Local myocardial application of inotropes may allow the study of pharmacologically augmented central myocardial contraction in the absence of confounding peripheral vasodilating effects and alterations in heart loading conditions. Novel alginate epicardial (EC) drug releasing platforms were used to deliver dobutamine to the left ventricle of rats. Pressure-volume analyses indicated that although both local and systemic intravenous (i.v.) use of inotropic drugs increase stroke volume and contractility, systemic infusion does so through heart unloading. Conversely, EC application preserves heart load and systemic blood pressure. EC dobutamine increased indices of contractility with minimal rise in heart rate and lower reduction in systemic vascular resistance than i.v. infusion. Drug sampling showed that dobutamine concentration was 650-fold higher in the anterior wall than in the inferior wall.
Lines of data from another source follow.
Definition either_quote : string := "[\'" +:+ String dquote "]".
Definition route (path : string) : string := "(\.get\(|\.route\()\s*" +:+ either_quote +:+ "\/" +:+ path +:+ either_quote.
Definition literal_path (path : string) : string := either_quote +:+ "\/" +:+ path +:+ either_quote.
Definition markers : list (list string * string) := [
  ([route "metrics"; "build_prometheus_instrumentation\s*\("; literal_path "metrics"], "Prometheus /metrics");
  ([route "health"; "\bHealthController\b"; literal_path "health"], "Health /health");
  ([route "ready"; "\bHealthController\b"; literal_path "ready"], "Readiness /ready");
  (["opentelemetry|instrumentation|tracer|setup_tracing\s*\("], "OpenTelemetry init")].

Definition missing_contract (name : string) : string := "Missing Observability Contract: Project must implement " +:+ name.
Definition check_observability {E} (files : list (File E)) : result E (list string) :=
  content_combined ← combined files;
  if found (compile no_flags "\bcreate_service_app\s*\(") content_combined then Ok [] else
  Ok (List.flat_map (λ '(patterns, name),
        if existsb (λ p, found (compile no_flags p) content_combined) patterns then [] else [missing_contract name]) markers).

Definition SERVICE_DIRS : list string :=
  (replace_char "-" "_" <$> INTERNAL_SERVICE_NAMES) ++ (replace_char "_" "-" <$> INTERNAL_SERVICE_NAMES).
Definition current_service_of (root : list string) : option string :=
  replace_char "-" "_" <$> List.find (λ part, bool_decide (part ∈ SERVICE_DIRS)) root.

(** [main]: the argument's absolute path, whether it exists, the Python files
    below it.  The result is the exit code and the violations reported. *)
Definition main {E} (argument : option (list string)) (exists_ : bool) (files : list (File E)) : result E (Z * list string) :=
  match argument with
  | None => Ok (1%Z, [])
  | Some search_root =>
      if negb exists_ then Ok (1%Z, []) else
      let current_service := current_service_of search_root in
      let total_errors := List.flat_map (λ f, if ignored f then [] else check_file (path_of f) current_service (read f)) files in
      observed ← check_observability files;
      let total_errors := (total_errors ++ observed)%list in
      Ok (if bool_decide (total_errors = []) then 0%Z else 1%Z, total_errors)
  end.
Definition W := Chr is_word.
Definition words : re := Seq (Seq W (Star true W)) Eps.
Definition dotted : re := Star true (Seq (Chr (literal only_multiline "."%char)) words).
Definition import_re : re :=
  lit only_multiline "from " (Seq (Grp "package" (lit only_multiline "leavepulse" (Seq dotted Eps)))
    (lit only_multiline " import " (Seq (Grp "module" words) Eps))).

Lemma generated_import_shape : _GENERATED_IMPORT = Seq (Bol true) import_re.
Proof. reflexivity. Qed.

Lemma first_words_text w o t cs : is_word_text w = true → word_at (next (None, t)) = false →
  first_of words ((o, w +:+ t), cs) ((last_char o w, t), cs).
Proof.
  intros [Hne Hw]%andb_true_iff Ht. destruct w as [|c w]; [done|]. cbn in Hw. apply andb_true_iff in Hw as [Hc Hw].
  cbn [String.append last_char]. eapply first_seq; [|apply first_eps]. eapply first_seq; [by apply first_chr|]. by apply first_words.
Qed.

Lemma first_dotted package : ∀ o t cs, forallb is_word_text package = true →
  word_at (next (None, t)) = false → next (None, t) ≠ Some "."%char →
  ∃ o', first_of dotted ((o, String.concat EmptyString ((String "."%char) <$> package) +:+ t), cs) ((o', t), cs).
Proof.
  induction package as [|w package IH]; intros o t cs Hp Ht Hd.
  - exists o. apply first_star_done. cbn. destruct t as [|c t]; [done|]. unfold literal. cbn.
    rewrite bool_decide_eq_false_2; [done|]. intros <-. by apply Hd.
  - cbn [forallb] in Hp. apply andb_true_iff in Hp as [Hw Hp].
    destruct (IH (last_char (Some "."%char) w) t cs Hp Ht Hd) as (o' & Hfirst). exists o'.
    assert (Hcat : String.concat EmptyString ((String "."%char) <$> w :: package) +:+ t =
      String "."%char (w +:+ String.concat EmptyString ((String "."%char) <$> package) +:+ t)).
    { destruct package as [|w' package]; cbn; [done|]. by rewrite !append_assoc. }
    rewrite Hcat. eapply first_star_more; [|shelve|exact Hfirst].
    eapply first_seq; [by apply first_chr|]. apply first_words_text; [done|].
    by destruct package as [|w' [|w'' package]].
    Unshelve. cbn. rewrite !append_length. lia.
Qed.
The plasma dobutamine concentration with local delivery was about half as much as with systemic infusion. These data suggest that inotropic EC delivery has a localized effect and augments myocardial contraction by different mechanisms than systemic infusion, with far fewer side effects. These studies demonstrate a pharmacologic paradigm that may improve heart function without interference from effects on the vasculature, alterations in heart loading, and may ultimately improve the health of heart failure patients., (Copyright © 2011 Wiley-Liss, Inc.)

Published

2011